Adults who can’t take responsibility for their actions
A codependent parent shows the child that they can’t do anything right and they have to be helped. As a result, the child grows into an adult that is always defensive. When accused or asked something, their first response is denial and to get defensive.
This affects the nature of relationships this individual creates as no one in a healthy relationship wants a partner that is not accountable and cannot take responsibility for their actions.
Adults develop co-dependency
If you were brought up by a parent that made you feel that you need each other to be happy, chances are that you will develop the same kind of co-dependency in your relationships.
You will attach yourself to people that you feel need you or feel that you cannot be happy alone and need to be attached to someone to be happy.
Adults with codependent relationships can develop unresolved anger which comes out as lashing out and projecting. Having a codependent parent makes one feel stifled and not have the freedom to express themselves.

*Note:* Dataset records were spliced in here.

(* ===== verification/Organize.v ===== *)
(** * Organizational metadata (deterministic-core: run_annotate, run_pin,
    run_unpin, run_snooze, run_unsnooze, run_set_priority, run_assign_owner,
    run_set_due_date, run_set_dependencies, run_set_effort)

    Operations that change one field of a run (and sometimes its time of
    update) after validating and normalizing their input.  As in [Lifecycle]
    a failing call returns no state. *)

From S2P Require Import Prelude RustStr Types Lifecycle.

(** ** run.annotate *)

Definition label_char (a : ascii) : bool :=
  is_ascii_lower a || is_ascii_digit a || (byte a =? 45)%N || (byte a =? 95)%N.

Definition normalize_label `{Unicode} (raw : string) : res string :=
  let trimmed := to_lowercase (trim raw) in
  if str_is_empty trimmed then Err "label must not be empty after trimming"
  else if (LABEL_MAX_LEN <? str_len trimmed)%N then
    Err ("label '" +:+ trimmed +:+ "' exceeds maximum length of " +:+
         pretty LABEL_MAX_LEN +:+ " characters")
  else match find_bad_char label_char trimmed with
       | Some ch =>
           Err ("label '" +:+ trimmed +:+ "' contains invalid character '" +:+ ch +:+
                "'; only lowercase ASCII letters, digits, hyphens, and underscores are allowed")
       | None => Ok trimmed
       end.

(** The loop of [normalize_labels], over the labels normalized so far. *)
Fixpoint collect_labels `{Unicode} (normalized raw_labels : list string) : res (list string) :=
  match raw_labels with
  | [] => Ok normalized
  | raw :: rest =>
      label ← normalize_label raw;
      collect_labels
        (if contains_elem normalized label then normalized else normalized ++ [label]) rest
  end.

Definition normalize_labels `{Unicode} (raw_labels : list string) : res (list string) :=
  if (LABEL_MAX_COUNT <? len raw_labels)%N then
    Err ("too many labels: " +:+ pretty (len raw_labels) +:+ " provided, maximum is " +:+
         pretty LABEL_MAX_COUNT)
  else
    normalized ← collect_labels [] raw_labels;
    Ok (sort_strings normalized).

Definition annotate `{Unicode} (now : string) (params : RunAnnotateParams) (state : RunState)
    : res (RunAnnotateResult * RunState) :=
  if bool_decide (ranp_labels params = None) && bool_decide (ranp_operator_note params = None) then
    Err "run.annotate requires at least one of 'labels' or 'operatorNote'"
  else
    let annotation := default RunAnnotation_default (rs_annotation state) in
    annotation ← match ranp_labels params with
                 | Some raw => labels ← normalize_labels raw; Ok (set_an_labels labels annotation)
                 | None => Ok annotation
                 end;
    annotation ← match ranp_operator_note params with
                 | Some note =>
                     if (OPERATOR_NOTE_MAX_LEN <? str_len note)%N then
                       Err ("operator note exceeds maximum length of " +:+
                            pretty OPERATOR_NOTE_MAX_LEN +:+ " characters")
                     else Ok (set_an_operator_note
                                (if str_is_empty note then None else Some note) annotation)
                 | None => Ok annotation
                 end;
    let state := set_rs_annotation (Some annotation) state in
    let state := set_rs_updated_at now state in
    Ok ({| ranr_run_id := ranp_run_id params;
           ranr_annotation := annotation;
           ranr_message := "Run '" +:+ ranp_run_id params +:+ "' annotation updated." |}, state).
(* ===== verification/Derive.v ===== *)
(** * Derived summaries (deterministic-core: run_readiness.rs,
    run_staleness.rs, run_triage.rs)

    Readiness, staleness and triage are computed from a run's fields and a
    reference date.  Parsing of a date is chrono's ([NaiveDate::parse_from_str]
    with ["%Y-%m-%d"]); [parse_ymd] stands for it and gives the day number,
    so that the difference of two dates in days is a subtraction. *)

From S2P Require Import Prelude RustStr Types Lifecycle Organize Dates.

Class Chrono := parse_ymd : string → option i64.

(** ** Readiness and attention *)

Record RunReadinessSummary := mkRunReadinessSummary {
  is_ready : bool;
  readiness_reason : option string;
  needs_attention : bool;
  attention_reason : option string
}.

Definition derive_readiness (status : string) (is_archived is_snoozed : bool)
    (blocked_by_count : usize) (priority : RunPriority) (due_date : option string)
    (is_pinned : bool) (today : option string) : RunReadinessSummary :=
  let '(is_ready, readiness_reason) :=
    if is_archived then (false, Some "archived")
    else if starts_with status "finalized:" then (false, Some "finalized")
    else if is_snoozed then (false, Some "snoozed")
    else if (0 <? blocked_by_count)%N then
      (false, Some (if (blocked_by_count =? 1)%N then "blocked by 1 run"
                    else "blocked by " +:+ pretty blocked_by_count +:+ " runs"))
    else (true, None) in
  let visible := negb is_archived && negb is_snoozed && negb (starts_with status "finalized:") in
  let attention_reasons :=
    (if visible then
       (if bool_decide (priority = Urgent) && is_ready then ["urgent"] else []) ++
       (if is_pinned && (0 <? blocked_by_count)%N then ["pinned and blocked"] else [])
     else []) ++
    (if visible then
       match due_date, today with
       | Some due, Some today_val => if str_lt due today_val then ["overdue"] else []
       | _, _ => []
       end
     else []) in
  let needs_attention := negb (bool_decide (attention_reasons = [])) in
  {| is_ready := is_ready;
     readiness_reason := readiness_reason;
     needs_attention := needs_attention;
     attention_reason :=
       if needs_attention then Some (join ", " attention_reasons) else None |}.

(** ** Staleness *)

Record RunStalenessSummary := mkRunStalenessSummary {
  age_days : usize;
  is_stale : bool;
  staleness_reason : string;
  staleness_bucket : RunStaleness
}.

Definition compute_age_days `{Chrono} (updated_at reference_date : string) : usize :=
  match parse_ymd reference_date with
  | None => 0%N
  | Some ref_date =>
      let updated_date_str := split_first "T"%char updated_at in
      match parse_ymd updated_date_str with
      | None => 0%N
      | Some updated_date =>
          let days := (ref_date - updated_date)%Z in
          if (days <? 0)%Z then 0%N else Z.to_N days
      end
  end.

Definition derive_staleness `{Chrono} (updated_at reference_date : string)
    : RunStalenessSummary :=
  let age := compute_age_days updated_at reference_date in
  let '(bucket, reason, stale) :=
    if (age <=? 3)%N then (Fresh, "updated " +:+ pretty age +:+ " day(s) ago", false)
    else if (age <=? 7)%N then (Aging, "updated " +:+ pretty age +:+ " days ago", false)
    else (Stale, "stale: " +:+ pretty age +:+ " days since update", true) in
  {| age_days := age; is_stale := stale; staleness_reason := reason;
     staleness_bucket := bucket |}.

(** ** Triage *)

Record RunTriageSummary := mkRunTriageSummary {
  triage_bucket : RunTriageBucket;
  triage_reason : string
}.

Definition is_past_due `{Chrono} (due_date reference_date : string) : bool :=
  match parse_ymd reference_date with
  | None => false
  | Some ref_date =>
      match parse_ymd due_date with
      | None => false
      | Some due => (due <? ref_date)%Z
      end
  end.

Definition derive_triage `{Chrono} (status : string) (is_archived is_snoozed is_blocked : bool)
    (priority : string) (due_date : option string) (staleness_bucket : option RunStaleness)
    (reference_date : string) : RunTriageSummary :=
  let is_overdue :=
    match due_date with Some due => is_past_due due reference_date | None => false end in
  let is_stale := bool_decide (staleness_bucket = Some Stale) in
  if is_archived || starts_with status "finalized:" then
    mkRunTriageSummary Done "archived or finalized"
  else if is_snoozed then mkRunTriageSummary Deferred "snoozed"
  else if is_blocked then mkRunTriageSummary Blocked "has blocking dependencies"
  else if (priority == "urgent") && (is_overdue || is_stale) then
    mkRunTriageSummary Critical
      (if is_overdue && is_stale then "urgent, overdue, and stale"
       else if is_overdue then "urgent and overdue" else "urgent and stale")
  else if (priority == "urgent") || str_contains status "attention" || str_contains status "waiting"
  then
    mkRunTriageSummary Attention
      (if priority == "urgent" then "urgent priority" else "needs attention")
  else if negb is_blocked && negb (priority == "urgent") && negb is_stale && negb is_snoozed then
    mkRunTriageSummary Ready "ready to proceed"
  else mkRunTriageSummary Deferred "no specific priority".

(** ** Properties *)

Definition visible (status : string) (is_archived is_snoozed : bool) : Prop :=
  is_archived = false ∧ is_snoozed = false ∧ starts_with status "finalized:" = false.

(** A run is ready exactly when it is visible (not archived, snoozed or
    finalized) and nothing blocks it, and a reason is given exactly when it
    is not ready.  It needs attention exactly when it is visible and is
    urgent and unblocked, or pinned and blocked, or past its due date; the
    reason is given exactly then. *)
Theorem derive_readiness_spec status ar sn n prio due pinned today :
  let r := derive_readiness status ar sn n prio due pinned today in
  (is_ready r = true ↔ visible status ar sn ∧ n = 0%N) ∧
  (is_ready r = true ↔ readiness_reason r = None) ∧
  (needs_attention r = true ↔ visible status ar sn ∧
     ((prio = Urgent ∧ n = 0%N) ∨ (pinned = true ∧ n ≠ 0%N) ∨
      ∃ d t, due = Some d ∧ today = Some t ∧ str_lt d t = true)) ∧
  (needs_attention r = true ↔ is_Some (attention_reason r)).
Proof.
  intros r. subst r. assert ((∃ d t, due = Some d ∧ today = Some t ∧ str_lt d t = true) ↔
    match due, today with Some d, Some t => str_lt d t | _, _ => false end = true) as ->
    by (destruct due, today; naive_solver).
  set (od := match due, today with Some d, Some t => str_lt d t | _, _ => false end).
  unfold derive_readiness, visible.
  assert (match due, today with
          | Some d, Some t => if str_lt d t then ["overdue"] else []
          | _, _ => [] end = if od then ["overdue"] else []) as ->.
  { subst od. by destruct due, today. }
  rewrite is_Some_alt.
  destruct ar, sn, (starts_with status "finalized:"); cbn; try (intuition congruence).
  destruct (N.ltb_spec 0 n) as [Hn|Hn]; [assert (n ≠ 0%N) by lia|assert (n = 0%N) by lia];
    destruct (bool_decide_reflect (prio = Urgent)), pinned, od; cbn; intuition congruence.
Qed.

(** The age is the number of days from the date of the last update to
    the reference date, never negative, and 0 when a date does not parse;
    four to seven days are aging, more are stale, and only stale runs are
    flagged. *)
Theorem derive_staleness_spec `{Chrono} upd ref :
  let r := derive_staleness upd ref in
  (∀ a b, parse_ymd (split_first "T"%char upd) = Some a → parse_ymd ref = Some b →
     Z.of_N (age_days r) = Z.max 0 (b - a)) ∧
  (parse_ymd (split_first "T"%char upd) = None ∨ parse_ymd ref = None → age_days r = 0%N) ∧
  (staleness_bucket r = Fresh ↔ (age_days r <= 3)%N) ∧
  (staleness_bucket r = Aging ↔ (3 < age_days r <= 7)%N) ∧
  (staleness_bucket r = Stale ↔ (7 < age_days r)%N) ∧
  (is_stale r = true ↔ staleness_bucket r = Stale).
Proof.
  cbn zeta. assert (age_days (derive_staleness upd ref) = compute_age_days upd ref) as ->.
  { unfold derive_staleness. by repeat case_match. }
  split_and!.
  - intros a b Ha Hb. unfold compute_age_days. rewrite Ha, Hb. case_match; lia.
  - unfold compute_age_days. intros [->| ->]; [by case_match|done].
  - unfold derive_staleness. destruct (N.leb_spec (compute_age_days upd ref) 3); [done|].
    destruct (N.leb_spec (compute_age_days upd ref) 7); cbn; split; done || lia.
  - unfold derive_staleness. destruct (N.leb_spec (compute_age_days upd ref) 3); [cbn; split; done || lia|].
    destruct (N.leb_spec (compute_age_days upd ref) 7); cbn; split; done || lia.
  - unfold derive_staleness. destruct (N.leb_spec (compute_age_days upd ref) 3); [cbn; split; done || lia|].
    destruct (N.leb_spec (compute_age_days upd ref) 7); cbn; split; done || lia.
  - unfold derive_staleness. repeat case_match; simplify_eq; cbn; intuition congruence.
Qed.

(** The triage bucket by precedence: done, deferred, blocked, critical,
    attention, and for what is left ready or, when stale, deferred. *)
Theorem derive_triage_spec `{Chrono} status ar sn bl prio due st ref :
  let b := triage_bucket (derive_triage status ar sn bl prio due st ref) in
  let overdue := ∃ d, due = Some d ∧ is_past_due d ref = true in
  let waiting := str_contains status "attention" = true ∨ str_contains status "waiting" = true in
  (b = Done ↔ ar = true ∨ starts_with status "finalized:" = true) ∧
  (b = Blocked ↔ visible status ar sn ∧ bl = true) ∧
  (b = Critical ↔ visible status ar sn ∧ bl = false ∧ prio = "urgent" ∧
     (overdue ∨ st = Some Stale)) ∧
  (b = Attention ↔ visible status ar sn ∧ bl = false ∧
     ((prio = "urgent" ∧ ¬ overdue ∧ st ≠ Some Stale) ∨ (prio ≠ "urgent" ∧ waiting))) ∧
  (b = Ready ↔ visible status ar sn ∧ bl = false ∧ prio ≠ "urgent" ∧ ¬ waiting ∧
     st ≠ Some Stale) ∧
  (b = Deferred ↔ ar = false ∧ starts_with status "finalized:" = false ∧
     (sn = true ∨ (bl = false ∧ prio ≠ "urgent" ∧ ¬ waiting ∧ st = Some Stale))).
Proof.
  intros b overdue waiting. subst b.
  assert (overdue ↔ match due with Some d => is_past_due d ref | None => false end = true) as ->.
  { subst overdue. destruct due; naive_solver. }
  subst waiting. unfold derive_triage, visible.
  destruct ar; [cbn; intuition congruence|].
  destruct (starts_with status "finalized:"); [cbn; intuition congruence|].
  destruct sn; [cbn; intuition congruence|]. destruct bl; [cbn; intuition congruence|].
  destruct (match due with Some d => is_past_due d ref | None => false end),
    (str_contains status "attention"), (str_contains status "waiting");
    case_bool_decide; destruct (String.eqb_spec prio "urgent"); cbn; intuition congruence.
Qed.

Example demo_readiness :
  derive_readiness "active" false false 0 Urgent (Some "2024-01-01") true (Some "2024-01-02") =
  mkRunReadinessSummary true None true (Some "urgent, overdue").
Proof. vm_compute. reflexivity. Qed.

They carry this anger well into their relationships and every time they are in a situation where they feel unheard, they tend to lash out or project their anger to the people around them.
Ruined parent-child relationships
To seek independence from a codependent parent, a person may detach themselves from the parent to a point of permanently damaging the relationship. Codependence can ruin families and so much more.
Conclusively a codependent relationship hurts a person’s wellbeing. I have written on how you can break codependency with parents.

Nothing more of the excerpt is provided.